## [Available data]
(** [counters.go]. *)
Definition Increment (k : string) (n : Z) : call Z :=
  one (failed "incrementing" k) Int (λ cn, INCRBY (key cn k) n) same.
Definition Decrement (k : string) (n : Z) : call Z :=
  one (failed "decrementing" k) Int (λ cn, DECRBY (key cn k) n) same.
Definition IncrementFloat (k : string) (f : F) : call F :=
  one (failed "incrementing" k) Float_ (λ cn, INCRBYFLOAT (key cn k) f) same.

(** [hashes.go]; the fields of a map come in the order of one walk over it. *)
Definition HashGet (k f : string) : call string :=
  one (missing "reading a field of" k) Text (λ cn, HGET (key cn k) f) same.
Definition HashSet (k : string) (walk : list (string * string)) : call () :=
  if bool_decide (walk = []) then ret ()
  else one (failed "writing fields of" k) (status Status_) (λ cn, HSET (key cn k) walk) same.
Definition HashDelete (k : string) (fs : list string) : call Z :=
  if bool_decide (fs = []) then ret 0%Z
  else one (failed "deleting fields of" k) Int (λ cn, HDEL (key cn k) fs) same.
Definition HashGetAll (k : string) : call (gmap string string) :=
  one (failed "reading" k) Fields_ (λ cn, HGETALL (key cn k)) same.
Definition HashExists (k f : string) : call bool :=
  one (failed "looking for a field of" k) Bool_ (λ cn, HEXISTS (key cn k) f) same.
Definition HashIncrement (k f : string) (n : Z) : call Z :=
  one (failed ("incrementing " +:+ go_quote f +:+ " of") k) Int (λ cn, HINCRBY (key cn k) f n) same.
Definition HashKeys (k : string) : call (list string) :=
  one (failed "reading the fields of" k) Texts (λ cn, HKEYS (key cn k)) same.
Definition HashLen (k : string) : call Z :=
  one (failed "counting the fields of" k) Int (λ cn, HLEN (key cn k)) same.

(** [lists.go]. *)
Definition ListLen (k : string) : call Z :=
  one (failed "measuring" k) Int (λ cn, LLEN (key cn k)) same.
Definition ListPush (k : string) (vs : list string) (opts : list EndOption) : call Z :=
  if bool_decide (vs = []) then ListLen k
  else one (failed "pushing onto" k) Int
    (λ cn, PUSH (bool_decide (ResolveEndOptions opts Right_ = Left_)) (key cn k) vs) same.
Definition ListPop (k : string) (count : Z) (opts : list EndOption) : call (list string) :=
  let count := if (count <=? 0)%Z then 1%Z else count in
  bind connect (λ cn d,
    match send same (cn.(client).(Texts) (POP (negb (bool_decide (ResolveEndOptions opts Left_ = Right_)))
                       (key cn k) count)) d with
    | (Ok vs, d) => (Ok vs, d)
    | (Err e, d) => if nil_reply e then (Ok [], d) else (Err (failed "popping from" k e), d)
    end).
Definition ListRange (k : string) (a b : Z) : call (list string) :=
  one (failed "reading a range of" k) Texts (λ cn, LRANGE (key cn k) a b) same.
Definition ListTrim (k : string) (a b : Z) : call () :=
  one (failed "trimming" k) (status Status_) (λ cn, LTRIM (key cn k) a b) same.
Definition ListIndex (k : string) (i : Z) : call string :=
  one (missing "reading an element of" k) Text (λ cn, LINDEX (key cn k) i) same.

(** [sets.go]. *)
Definition SetAdd (k : string) (ms : list string) : call Z :=
  if bool_decide (ms = []) then ret 0%Z
  else one (failed "adding to" k) Int (λ cn, SADD (key cn k) ms) same.
Definition SetRemove (k : string) (ms : list string) : call Z :=
  if bool_decide (ms = []) then ret 0%Z
  else one (failed "removing from" k) Int (λ cn, SREM (key cn k) ms) same.
Definition SetMembers (k : string) : call (list string) :=
  one (failed "reading" k) Texts (λ cn, SMEMBERS (key cn k)) same.
Definition SetIsMember (k m : string) : call bool :=
  one (failed "looking in" k) Bool_ (λ cn, SISMEMBER (key cn k) m) same.
Definition SetLen (k : string) : call Z :=
  one (failed "counting" k) Int (λ cn, SCARD (key cn k)) same.

(** [combine]. *)
Definition combine (doing : string) (ks : list string) (run : list string → cmd F) :
    call (list string) :=
  if bool_decide (ks = []) then ret []
  else bind connect (λ cn,
    match sameSlot_of cn doing (names cn ks) with
    | Some e => λ d, (Err e, d)
    | None => send (failed doing "") (cn.(client).(Texts) (run (names cn ks)))
    end).
Definition SetUnion (ks : list string) := combine "taking the union of" ks SUNION.
Definition SetIntersect (ks : list string) := combine "taking the intersection of" ks SINTER.
Definition SetDiff (ks : list string) := combine "taking the difference of" ks SDIFF.

(** [sortedsets.go]; a member is its name and its score. *)
Definition bound (score : option F) (open : string) : string :=
  match score with None => open | Some f => format_float f end.
Definition low (r : ScoreRange F) : string := bound r.(Min) "-inf".
Definition high (r : ScoreRange F) : string := bound r.(Max) "+inf".

Definition SortedSetAdd (k : string) (ms : list (string * F)) : call Z :=
  match ms with
  | [] => ret 0%Z
  | _ => one (failed "adding to" k) Int (λ cn, ZADD (key cn k) ms) same
  end.
Definition SortedSetRemove (k : string) (ms : list string) : call Z :=
  if bool_decide (ms = []) then ret 0%Z
  else one (failed "removing from" k) Int (λ cn, ZREM (key cn k) ms) same.
Definition SortedSetScore (k m : string) : call F :=
  one (missing "reading the score of a member of" k) Float_ (λ cn, ZSCORE (key cn k) m) same.
Definition SortedSetRank (k m : string) (opts : list RangeOption) : call Z :=
  one (missing "reading the rank of a member of" k) Int
    (λ cn, ZRANK (ResolveRangeOptions opts).(Descending_) (key cn k) m) same.
Definition SortedSetRange (k : string) (a b : Z) (opts : list RangeOption) :
    call (list (string * F)) :=
  one (failed "reading a range of" k) Scored
    (λ cn, ZRANGE (ResolveRangeOptions opts).(Descending_) (key cn k) a b) same.
Definition SortedSetRangeByScore (k : string) (r : ScoreRange F) (opts : list RangeOption) :
    call (list (string * F)) :=
  let o := ResolveRangeOptions opts in
  one (failed "reading a score range of" k) Scored
    (λ cn, ZRANGEBYSCORE o.(Descending_) (key cn k) (low r) (high r) o.(Offset) o.(Limit)) same.
Definition SortedSetIncrement (k m : string) (f : F) : call F :=
  one (failed "incrementing a member of" k) Float_ (λ cn, ZINCRBY (key cn k) f m) same.
Definition SortedSetLen (k : string) : call Z :=
  one (failed "counting" k) Int (λ cn, ZCARD (key cn k)) same.
Definition SortedSetCountByScore (k : string) (r : ScoreRange F) : call Z :=
  one (failed "counting a score range of" k) Int (λ cn, ZCOUNT (key cn k) (low r) (high r)) same.
Definition SortedSetRemoveByRank (k : string) (a b : Z) : call Z :=
  one (failed "removing a rank range of" k) Int (λ cn, ZREMRANGEBYRANK (key cn k) a b) same.
Definition SortedSetRemoveByScore (k : string) (r : ScoreRange F) : call Z :=
  one (failed "removing a score range of" k) Int
    (λ cn, ZREMRANGEBYSCORE (key cn k) (low r) (high r)) same.

(** ** Walking the keys

    The consumer has a state [S] and says whether it wants more.  [masters] is what the
    walk over a cluster's masters gathered ([gathers]). *)
Section scan.
Context {S : Type} (yield : S → string * option config_error → bool * S).

Definition scan_match (cn : connected) (o : ScanOptions) : string :=
  if bool_decide (o.(Match_) = "") then cn.(keyPrefix) +:+ "*" else cn.(keyPrefix) +:+ o.(Match_).

Definition scan_cmd (cn : connected) (node : nat) (o : ScanOptions) (cursor : Z) : cmd F :=
  SCAN node cursor (scan_match cn o) o.(Count)
    (if bool_decide (o.(HoldsType) = "") then None else Some o.(HoldsType)).

Fixpoint yield_keys (cn : connected) (ks : list string) (s : S) : bool * S :=
  match ks with
  | [] => (true, s)
  | k :: ks => let '(more, s) := yield s (strip cn k, None) in
               if more then yield_keys cn ks s else (false, s)
  end.

(** [walk]; out of fuel where the cache never says it has been round. *)
Fixpoint walk (fuel : nat) (cn : connected) (node : nat) (o : ScanOptions) (cursor : Z) (s : S)
    (d : redisCache) : option (bool * S * redisCache) :=
  match fuel with
  | O => None
  | Datatypes.S fuel =>
      match send (failed "walking the keys" "") (cn.(client).(Keys_) (scan_cmd cn node o cursor)) d with
      | (Err e, d) => Some (false, (yield s ("", Some e)).2, d)
      | (Ok (ks, cursor), d) =>
          let '(more, s) := yield_keys cn ks s in
          if negb more then Some (false, s, d)
          else if (cursor =? 0)%Z then Some (true, s, d)
          else walk fuel cn node o cursor s d
      end
  end.

Definition shards (cn : connected) (masters : list nat) : list nat :=
  match cn.(client).(Masters) with
  | None => [0]
  | Some _ => match masters with [] => [0] | _ => masters end
  end.

Fixpoint walk_shards (fuel : nat) (cn : connected) (nodes : list nat) (o : ScanOptions) (s : S)
    (d : redisCache) : option (S * redisCache) :=
  match nodes with
  | [] => Some (s, d)
  | node :: nodes =>
      match walk fuel cn node o 0 s d with
      | None => None
      | Some (false, s, d) => Some (s, d)
      | Some (true, s, d) => walk_shards fuel cn nodes o s d
      end
  end.

Definition Scan (fuel : nat) (opts : list ScanOption) (masters : list nat) (s : S) (d : redisCache) :
    option (S * redisCache) :=
  let o := ResolveScanOptions opts in
  match connect d with
  | (Err e, d) => Some ((yield s ("", Some e)).2, d)
  | (Ok cn, d) => walk_shards fuel cn (shards cn masters) o s d
  end.
End scan.

(** ** Transactions

    The function a caller queues with is what it queues: the calls of [cache.Tx] it makes,
    in order. *)

Inductive txop : Type :=
  | TxSet (k v : string) (opts : list SetOption)
  | TxDelete (k : string)
  | TxGetSet (k v : string)
  | TxAppend (k v : string)
  | TxIncrement (k : string) (n : Z)
  | TxDecrement (k : string) (n : Z)
  | TxIncrementFloat (k : string) (f : F)
  | TxHashSet (k : string) (walk : list (string * string))
  | TxHashDelete (k : string) (fs : list string)
  | TxHashIncrement (k f : string) (n : Z)
  | TxListPush (k : string) (vs : list string) (opts : list EndOption)
  | TxListTrim (k : string) (a b : Z)
  | TxSetAdd (k : string) (ms : list string)
  | TxSetRemove (k : string) (ms : list string)
  | TxSortedSetAdd (k : string) (ms : list (string * F))
  | TxSortedSetRemove (k : string) (ms : list string)
  | TxSortedSetIncrement (k m : string) (f : F)
  | TxExpire (k : string) (ttl : Z)
  | TxPersist (k : string)
  | TxRename (k newKey : string).

(** [recordingTx]: the keys a call touches. *)
Definition recording (cn : connected) (op : txop) : list string :=
  match op with
  | TxSet k _ _ | TxDelete k | TxGetSet k _ | TxAppend k _ | TxIncrement k _ | TxDecrement k _
  | TxIncrementFloat k _ | TxHashSet k _ | TxHashDelete k _ | TxHashIncrement k _ _
  | TxListPush k _ _ | TxListTrim k _ _ | TxSetAdd k _ | TxSetRemove k _ | TxSortedSetAdd k _
  | TxSortedSetRemove k _ | TxSortedSetIncrement k _ _ | TxExpire k _ | TxPersist k => [key cn k]
  | TxRename k newKey => [key cn k; key cn newKey]
  end.

(** [pipelineTx]: the command a call queues. *)
Definition pipeline (cn : connected) (op : txop) : cmd F :=
  match op with
  | TxSet k v opts => set_args cn k v opts
  | TxDelete k => DEL [key cn k]
  | TxGetSet k v => GETSET (key cn k) v
  | TxAppend k v => APPEND (key cn k) v
  | TxIncrement k n => INCRBY (key cn k) n
  | TxDecrement k n => DECRBY (key cn k) n
  | TxIncrementFloat k f => INCRBYFLOAT (key cn k) f
  | TxHashSet k walk => HSET (key cn k) walk
  | TxHashDelete k fs => HDEL (key cn k) fs
  | TxHashIncrement k f n => HINCRBY (key cn k) f n
  | TxListPush k vs opts => PUSH (bool_decide (ResolveEndOptions opts Right_ = Left_)) (key cn k) vs
  | TxListTrim k a b => LTRIM (key cn k) a b
  | TxSetAdd k ms => SADD (key cn k) ms
  | TxSetRemove k ms => SREM (key cn k) ms
  | TxSortedSetAdd k ms => ZADD (key cn k) ms
  | TxSortedSetRemove k ms => ZREM (key cn k) ms
  | TxSortedSetIncrement k m f => ZINCRBY (key cn k) f m
  | TxExpire k ttl => EXPIRE (key cn k) ttl
  | TxPersist k => PERSIST (key cn k)
  | TxRename k newKey => RENAME (key cn k) (key cn newKey)
  end.

(** What a caller reads of each command: an [any]. *)
Inductive result_value : Type :=
  | AnError (e : error) | AText (s : string) | AnInt (n : Z) | AFloat (f : F) | ABool (b : bool)
  | ANil.

Definition nil_err (c : Cmder F) : bool :=
  match c.(cmd_err) with Some e => isNil e | None => false end.

Definition valueOf (c : Cmder F) : result_value :=
  match c.(reply) with
  | StatusCmd v => if nil_err c then ABool false else AText v
  | StringCmd v => if nil_err c then ANil else AText v
  | IntCmd n => AnInt n
  | FloatCmd f => AFloat f
  | BoolCmd b => ABool b
  | OtherCmd => ANil
  end.

Definition answer_of (c : Cmder F) : result_value :=
  match c.(cmd_err) with
  | Some e => if isNil e then valueOf c else AnError e
  | None => valueOf c
  end.

Definition answers (commands : list (Cmder F)) : list result_value := answer_of <$> commands.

## [What the task requires]
Look above for the line that contains "TxHashIncrement (k f : string) (n : Z)". Starting there, transcribe every line exactly until you have copied the line that contains "fs => HDEL (key cn k) fs".

## [Exercise response]
  | TxHashIncrement (k f : string) (n : Z)
  | TxListPush (k : string) (vs : list string) (opts : list EndOption)
  | TxListTrim (k : string) (a b : Z)
  | TxSetAdd (k : string) (ms : list string)
  | TxSetRemove (k : string) (ms : list string)
  | TxSortedSetAdd (k : string) (ms : list (string * F))
  | TxSortedSetRemove (k : string) (ms : list string)
  | TxSortedSetIncrement (k m : string) (f : F)
  | TxExpire (k : string) (ttl : Z)
  | TxPersist (k : string)
  | TxRename (k newKey : string).

(** [recordingTx]: the keys a call touches. *)
Definition recording (cn : connected) (op : txop) : list string :=
  match op with
  | TxSet k _ _ | TxDelete k | TxGetSet k _ | TxAppend k _ | TxIncrement k _ | TxDecrement k _
  | TxIncrementFloat k _ | TxHashSet k _ | TxHashDelete k _ | TxHashIncrement k _ _
  | TxListPush k _ _ | TxListTrim k _ _ | TxSetAdd k _ | TxSetRemove k _ | TxSortedSetAdd k _
  | TxSortedSetRemove k _ | TxSortedSetIncrement k _ _ | TxExpire k _ | TxPersist k => [key cn k]
  | TxRename k newKey => [key cn k; key cn newKey]
  end.

(** [pipelineTx]: the command a call queues. *)
Definition pipeline (cn : connected) (op : txop) : cmd F :=
  match op with
  | TxSet k v opts => set_args cn k v opts
  | TxDelete k => DEL [key cn k]
  | TxGetSet k v => GETSET (key cn k) v
  | TxAppend k v => APPEND (key cn k) v
  | TxIncrement k n => INCRBY (key cn k) n
  | TxDecrement k n => DECRBY (key cn k) n
  | TxIncrementFloat k f => INCRBYFLOAT (key cn k) f
  | TxHashSet k walk => HSET (key cn k) walk
  | TxHashDelete k fs => HDEL (key cn k) fs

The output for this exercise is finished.